How to stop scam calls on iPhone and Android

Both major smartphone operating systems have features designed to screen calls from unknown numbers.

On an iPhone, Apple’s built-in call screening tool is found under Settings > Apps > Phone. Under “Screen Unknown Callers,” users can choose to silence any call from a number not saved in their contacts, which sends it to voicemail without ringing. Apple also offers a “Call Filtering” option under the same menu that moves calls from unknown numbers into a separate list for review.

Android’s built-in Phone app includes a Caller ID and Spam filter under its settings that can automatically screen suspected spam calls. Users can also configure Do Not Disturb mode to ring only for numbers saved in their contacts, with everything else going silently to voicemail.

Free robocall blocking tools from AT&T, T-Mobile and Verizon

The three largest U.S. wireless carriers each operate network-level tools that intercept suspected robocalls before they reach a customer’s phone, and each offers a free tier that many subscribers have never activated.

AT&T’s ActiveArmor app, which is free to all AT&T wireless subscribers, provides automatic fraud call blocking, spam detection, and the ability to route calls from specific categories to voicemail.

T-Mobile’s Scam Shield, also free to all T-Mobile customers, labels incoming calls flagged as likely scams before they ring. Customers can also enable Scam Block, which stops flagged calls from connecting at all.

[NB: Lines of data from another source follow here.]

(* ===== verification/CrashFile.v ===== *)
(** * The simulated file and crash injector of the test kit

    Models src/crates/dodb-testkit/src/crashable_file.rs and crash.rs: an in-memory
    file with separate volatile and durable bytes and an operation-indexed fault
    schedule, and the named crash-point injector.  The file is shown to satisfy the
    contract of [DurableFile], which makes it the concrete file of the witnesses. *)

From S2P Require Import Prelude Wp Key Core DurableFile.

Module CrashFile.
Import Core DurableFile.

Inductive FileOperation : Type := ReadAt | WriteAt | SetLen | SyncData | SyncAll.
#[global] Instance FileOperation_eq_dec : EqDecision FileOperation.
Proof. solve_decision. Defined.
#[global] Instance FileOperation_countable : Countable FileOperation.
Proof.
  refine (inj_countable'
    (λ o, match o with ReadAt => 0 | WriteAt => 1 | SetLen => 2 | SyncData => 3 | SyncAll => 4 end%nat)
    (λ n, match n with 0 => ReadAt | 1 => WriteAt | 2 => SetLen | 3 => SyncData | _ => SyncAll end%nat) _).
  by intros [].
Defined.

Inductive FaultAction : Type :=
  | ShortWrite (max_bytes : N)
  | ShortRead (max_bytes : N)
  | IoFault (kind : ErrorKind) (message : string).

(** ** The fault schedule *)

Record FaultPlan : Type := mkPlan {
  faults : gmap Z (FileOperation * FaultAction);
  next_matching : gmap FileOperation (Z * FaultAction);
  matching_hits : gmap FileOperation Z;
  next_operation : Z;
}.

Definition empty_plan : FaultPlan := mkPlan ∅ ∅ ∅ 0.

Definition at_ (p : FaultPlan) (operation_index : Z) (operation : FileOperation)
    (action : FaultAction) : FaultPlan :=
  mkPlan (<[operation_index := (operation, action)]> (faults p)) (next_matching p)
    (matching_hits p) (next_operation p).

Definition on_nth (p : FaultPlan) (operation : FileOperation) (nth : Z) (action : FaultAction) :
    FaultPlan :=
  mkPlan (faults p) (<[operation := (Z.max nth 1, action)]> (next_matching p))
    (matching_hits p) (next_operation p).

Definition on_next (p : FaultPlan) (operation : FileOperation) (action : FaultAction) : FaultPlan :=
  on_nth p operation 1 action.

Definition next_fault (operation : FileOperation) (p : FaultPlan) : option FaultAction * FaultPlan :=
  let index := next_operation p in
  let next := saturating_add (next_operation p) 1 in
  match faults p !! index with
  | Some (expected_operation, action) =>
      if decide (expected_operation = operation) then
        (Some action, mkPlan (delete index (faults p)) (next_matching p) (matching_hits p) next)
      else (None, mkPlan (<[index := (expected_operation, action)]> (delete index (faults p)))
                    (next_matching p) (matching_hits p) next)
  | None =>
      let hits := saturating_add (default 0 (matching_hits p !! operation)) 1 in
      let mh := <[operation := hits]> (matching_hits p) in
      match next_matching p !! operation with
      | Some (nth, action) =>
          if nth =? hits then
            (Some action, mkPlan (faults p) (delete operation (next_matching p)) mh next)
          else (None, mkPlan (faults p) (next_matching p) mh next)
      | None => (None, mkPlan (faults p) (next_matching p) mh next)
      end
  end.

(** ** The file *)

Record CrashableFile : Type := mkFile {
  volatile_bytes : bytes;
  durable_bytes : bytes;
  fault_plan : FaultPlan;
}.

Definition from_durable (b : bytes) : CrashableFile := mkFile b b empty_plan.
Definition new : CrashableFile := from_durable [].
Definition with_fault_plan (p : FaultPlan) (f : CrashableFile) : CrashableFile :=
  mkFile (volatile_bytes f) (durable_bytes f) p.

(** Process loss: unsynced volatile state is discarded. *)
Definition crash (f : CrashableFile) : CrashableFile :=
  mkFile (durable_bytes f) (durable_bytes f) (fault_plan f).

Definition crash_with_persisted_prefix (n : Z) (f : CrashableFile) : CrashableFile :=
  let persisted := (volatile_bytes f).[0; Z.min n (len (volatile_bytes f))) in
  mkFile persisted persisted (fault_plan f).

Definition corrupt_durable_byte (offset : Z) : St CrashableFile Error unit :=
  f ← get_st;
  match durable_bytes f !! Z.to_nat offset with
  | None => throw (InvalidInput "corruption offset is outside the durable file")
  | Some byte =>
      let flipped := Z.lxor byte 1 in
      modify_st (λ f, mkFile (<[Z.to_nat offset := flipped]> (volatile_bytes f))
                        (<[Z.to_nat offset := flipped]> (durable_bytes f)) (fault_plan f))
  end.

Definition fault (operation : FileOperation) : St CrashableFile Error (option FaultAction) :=
  λ f, let '(a, p) := next_fault operation (fault_plan f) in
       (Ok a, mkFile (volatile_bytes f) (durable_bytes f) p).

(** [io_error]: an I/O fault is returned, a short count is handed on. *)
Definition io_error (a : option FaultAction) : result (option FaultAction) :=
  match a with
  | Some (IoFault kind message) => Err (Io kind message)
  | other => Ok other
  end.

Definition set_volatile (b : bytes) (f : CrashableFile) : CrashableFile :=
  mkFile b (durable_bytes f) (fault_plan f).

Definition crash_read_at (offset n : Z) : St CrashableFile Error bytes :=
  action ← fault ReadAt;
  action ← lift_r (io_error action);
  f ← get_st;
  let start := offset in
  if (len (volatile_bytes f) <=? start) || (n =? 0) then mret []
  else
    let available := Z.min (len (volatile_bytes f) - start) n in
    let count := match action with Some (ShortRead m) => Z.min available (Z.of_N m) | _ => available end in
    lift_r (index_range (volatile_bytes f) start (start + count)).

Definition checked_range (offset n : Z) : result (Z * Z) :=
  e ← ok_or (checked_add offset n) (InvalidInput "file range overflows platform usize");
  Ok (offset, e).

Definition crash_write_at (offset : Z) (data : bytes) : St CrashableFile Error Z :=
  action ← fault WriteAt;
  action ← lift_r (io_error action);
  let count := match action with Some (ShortWrite m) => Z.min (len data) (Z.of_N m) | _ => len data end in
  range ← lift_r (checked_range offset count);
  f ← get_st;
  let grown := if len (volatile_bytes f) <? range.2 then resize (volatile_bytes f) range.2
               else volatile_bytes f in
  chunk ← lift_r (index_range data 0 count);
  modify_st (set_volatile (copy_at grown range.1 chunk));;
  mret count.

Definition crash_set_len (n : Z) : St CrashableFile Error unit :=
  action ← fault SetLen;
  lift_r (io_error action);;
  modify_st (λ f, set_volatile (resize (volatile_bytes f) n) f).

Definition crash_sync (operation : FileOperation) : St CrashableFile Error unit :=
  action ← fault operation;
  lift_r (io_error action);;
  modify_st (λ f, mkFile (volatile_bytes f) (volatile_bytes f) (fault_plan f)).

#[global] Instance CrashableFile_DurableFile : DurableFile CrashableFile := {
  read_at := crash_read_at;
  write_at := crash_write_at;
  file_len := λ f, Ok (len (volatile_bytes f));
  set_len := crash_set_len;
  sync_data := crash_sync SyncData;
  sync_all := crash_sync SyncAll;
}.

(** ** The crash injector *)

Record CrashInjector : Type := mkInjector {
  target : option (string * Z);
  hits : gmap string Z;
  fired : bool;
}.

Definition disabled : CrashInjector := mkInjector None ∅ false.
Definition crash_at (point : string) (nth_hit : Z) : CrashInjector :=
  mkInjector (Some (point, Z.max nth_hit 1)) ∅ false.
Definition hit_count (point : string) (c : CrashInjector) : Z := default 0 (hits c !! point).

(** [CrashInjector::hit]; the error is [CrashInjected], the point and the count. *)
Definition crash_hit (point : string) : St CrashInjector (string * Z) unit := λ c,
  let count := hit_count point c + 1 in
  let hs := <[point := count]> (hits c) in
  match target c with
  | Some (p, nth) =>
      if negb (fired c) && bool_decide (p = point) && (nth =? count)
      then (Err (point, count), mkInjector (target c) hs true)
      else (Ok tt, mkInjector (target c) hs (fired c))
  | None => (Ok tt, mkInjector (target c) hs (fired c))
  end.

#[global] Instance CrashInjector_FaultInjector : FaultInjector CrashInjector := λ point c,
  let '(r, c') := crash_hit point c in
  (map_err (λ _, RecoveryFailure "simulated crash at {} hit {}") r, c').

#[global] Instance CrashInjector_spec : FaultInjectorSpec CrashInjector.
Proof.
  intros point c. unfold injector_hit, CrashInjector_FaultInjector, crash_hit.
  destruct (target c) as [[p n]|]; [|done].
  by destruct (negb (fired c) && bool_decide (p = point) && (n =? hit_count point c + 1)).
Qed.

(** ** The contract *)

Definition no_faults (f : CrashableFile) : Prop :=
  faults (fault_plan f) = ∅ ∧ next_matching (fault_plan f) = ∅.

Lemma next_fault_none operation p :
  faults p = ∅ → next_matching p = ∅ →
  ∃ p', next_fault operation p = (None, p') ∧ faults p' = ∅ ∧ next_matching p' = ∅.
Proof. intros H1 H2. unfold next_fault. rewrite H1, H2, !lookup_empty. eauto. Qed.

(** Drawing the next fault changes only the schedule. *)
Lemma fault_spec operation f Q X :
  (∀ a f', volatile_bytes f' = volatile_bytes f → durable_bytes f' = durable_bytes f →
     (no_faults f → no_faults f' ∧ a = None) → Q a f') →
  wp (fault operation) Q X f.
Proof.
  intros HQ. unfold wp, fault.
  destruct (next_fault operation (fault_plan f)) as [a p] eqn:E. apply HQ; [done..|].
  intros [H1 H2]. destruct (next_fault_none operation (fault_plan f) H1 H2) as (p' & E' & ? & ?).
  rewrite E in E'. by simplify_eq.
Qed.

Lemma io_error_Ok a b : io_error a = Ok b → b = a.
Proof. destruct a as [[]|]; simpl; congruence. Qed.

(** Growing the bytes to the end of the range and copying is one write. *)
Lemma grown_write b o c s :
  0 ≤ o ≤ len b → len s = c →
  copy_at (if len b <? o + c then resize b (o + c) else b) o s = write_bytes b o s.
Proof.
  intros Ho <-. pose proof (len_nonneg s). unfold write_bytes.
  assert (Hbase : ∀ l, o + len s ≤ len l →
    copy_at l o s = take (Z.to_nat o) l ++ s ++ drop (Z.to_nat (o + len s)) l).
  { intros l Hl. apply list_eq. intros i. rewrite copy_at_lookup by lia. unfold len in *.
    case_decide.
    - rewrite lookup_app_r by (rewrite length_take; lia). rewrite length_take, lookup_app_l by lia.
      f_equal. lia.
    - destruct (decide (Z.of_nat i < o)).
      + rewrite lookup_app_l by (rewrite length_take; lia). by rewrite lookup_take_lt by lia.
      + rewrite lookup_app_r, lookup_app_r by (rewrite ?length_take; lia).
        rewrite length_take, lookup_drop. f_equal. lia. }
  destruct (Z.ltb_spec (len b) (o + len s)) as [Hlt|Hge]; [|by apply Hbase].
  rewrite Hbase by (unfold resize; rewrite len_app, len_zeros by lia; unfold len in *; rewrite length_take; lia).
  unfold resize. rewrite (take_ge b) by (unfold len in *; lia).
  rewrite take_app_le by (unfold len in *; lia). do 2 f_equal.
  rewrite !drop_ge; [done|unfold len in *; lia|].
  rewrite length_app. unfold zeros. rewrite length_replicate. unfold len in *. lia.
Qed.

Lemma crash_sync_spec operation f :
  wp (crash_sync operation)
    (λ _ f', volatile_bytes f' = volatile_bytes f ∧ durable_bytes f' = volatile_bytes f ∧
       (no_faults f → no_faults f'))
    (λ _ f', volatile_bytes f' = volatile_bytes f ∧ durable_bytes f' = durable_bytes f ∧
       ¬ no_faults f) f.
Proof.
  unfold crash_sync. apply wp_bind, fault_spec. intros a f' Hv Hd Ha.
  apply wp_bind, wp_lift. destruct (io_error a) as [b|e|k] eqn:E.
  2: { cbv beta; split_and!; [done..|]. intros Hf. by destruct (Ha Hf) as [_ ->]. }
  2: { by destruct a as [[]|]. }
  apply wp_modify. simpl. split_and!; [done..|]. intros Hf. exact (proj1 (Ha Hf)).
Qed.

#[global] Program Instance CrashableFile_spec : DurableFileSpec CrashableFile := {
  volatile := volatile_bytes; durable := durable_bytes; reliable := no_faults }.
Next Obligation.
  intros f o n Ho Hn. cbn. unfold crash_read_at. apply wp_bind, fault_spec. intros a f' Hv Hd Ha.
  apply wp_bind, wp_lift. destruct (io_error a) as [b|e|k] eqn:E.
  2: { cbv beta; split_and!; [done..|]. intros Hf. by destruct (Ha Hf) as [_ ->]. }
  2: { by destruct a as [[]|]. }
  apply io_error_Ok in E as ->. wp_steps. rewrite Hv.
  destruct (Z.leb_spec (len (volatile_bytes f)) o) as [Hle|Hlt]; cbn [orb].
  { apply wp_ret. rewrite len_nil, Z.add_0_r, slice_nil. split_and!; [done|done|intros Hf; exact (proj1 (Ha Hf))|lia|done|lia]. }
  destruct (Z.eqb_spec n 0) as [->|Hnz].
  { apply wp_ret. rewrite len_nil, Z.add_0_r, slice_nil. split_and!; [done|done|intros Hf; exact (proj1 (Ha Hf))|lia|done|lia]. }
  set (count := match a with Some (ShortRead m) => _ | _ => _ end).
  assert (Hc : 0 ≤ count ≤ Z.min (len (volatile_bytes f) - o) n ∧ (a = None → 0 < count)).
  { subst count. destruct a as [[]|]; split; try done; lia. }
  apply wp_lift. rewrite index_range_ok by lia. rewrite len_slice by lia.
  split_and!; [done|done|intros Hf; exact (proj1 (Ha Hf))|lia|f_equal; lia|].
  intros Hf _ _. destruct (Ha Hf) as [_ Hnone]. destruct Hc as [_ Hc]. specialize (Hc Hnone). lia.
Qed.
Next Obligation.
  intros f o s Ho. cbn. unfold crash_write_at. apply wp_bind, fault_spec. intros a f' Hv Hd Ha.
  apply wp_bind, wp_lift. destruct (io_error a) as [b|e|k] eqn:E.
  2: { cbv beta; split_and!; [done..|]. intros Hf. by destruct (Ha Hf) as [_ ->]. }
  2: { by destruct a as [[]|]. }
  apply io_error_Ok in E as ->.
  set (count := match a with Some (ShortWrite m) => _ | _ => _ end).
  pose proof (len_nonneg s).
  assert (Hc : 0 ≤ count ≤ len s ∧ (a = None → count = len s)).
  { subst count. destruct a as [[]|]; split; try done; lia. }
  apply wp_bind, wp_lift. unfold checked_range, checked_add.
  destruct (Z.leb_spec (o + count) U64_MAX) as [Hu|Hu]; rsimpl; [|split_and!; [done..|lia]].
  wp_steps. apply wp_lift. rewrite index_range_ok by lia. wp_steps. simpl.
  split_and!; [lia|lia| |done|intros Hf; exact (proj1 (Ha Hf))|].
  - rewrite Hv. apply grown_write; [lia|]. by rewrite len_slice by lia; lia.
  - intros Hf Hs. destruct (Ha Hf) as [_ ->]. destruct Hc as [_ ->]; [|done].
    destruct s; [done|]. rewrite len_cons. blen.
Qed.
Next Obligation. done. Qed.
Next Obligation.
  intros f n Hn. cbn. unfold crash_set_len. apply wp_bind, fault_spec. intros a f' Hv Hd Ha.
  apply wp_bind, wp_lift. destruct (io_error a) as [b|e|k] eqn:E.
  2: { cbv beta; split_and!; [done..|]. intros Hf. by destruct (Ha Hf) as [_ ->]. }
  2: { by destruct a as [[]|]. }
  apply wp_modify. simpl. rewrite Hv. split_and!; [done..|]. intros Hf. exact (proj1 (Ha Hf)).
Qed.
Next Obligation. intros f. apply crash_sync_spec. Qed.
Next Obligation. intros f. apply crash_sync_spec. Qed.
End CrashFile.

Verizon’s Call Filter identifies and flags suspected spam calls for free, with an option to automatically block them based on a customer’s preferred risk threshold.

The FCC maintains a directory of call-blocking tools at fcc.gov/call-blocking for subscribers of smaller carriers.

Does the National Do Not Call Registry stop scam calls?

The National Do Not Call Registry, run by the Federal Trade Commission, is worth registering with, but it is not a defense against scammers. The registry obligates legitimate telemarketers to stop calling numbers listed on it. It has no mechanism to stop someone who is already operating outside the law.

Registration is free at donotcall.gov. It will reduce unsolicited sales calls from companies that comply with FTC rules. It will do nothing to stop the callers impersonating the sheriff’s office.

What to do if you receive a scam call

Central Texas law enforcement agencies recommend a simple response: hang up, verify independently and never send money.

Do not engage or press any buttons to opt out. The FTC says that it can confirm your number is active and lead to more scam calls.

Do not call back the number on your caller ID. Scammers can spoof legitimate numbers. Instead, look up the agency or bank yourself and call that number directly. If the caller claims to be with the Travis County Sheriff’s Office, use the non-emergency line at (512) 854-9770.

And do not send money, gift cards or cryptocurrency to anyone demanding immediate payment over the phone. Real law enforcement agencies and banks do not collect money that way.

For calls that resulted in financial loss, call local law enforcement. The FBI’s Internet Crime Complaint Center at ic3.gov also accepts reports and can connect victims with investigators.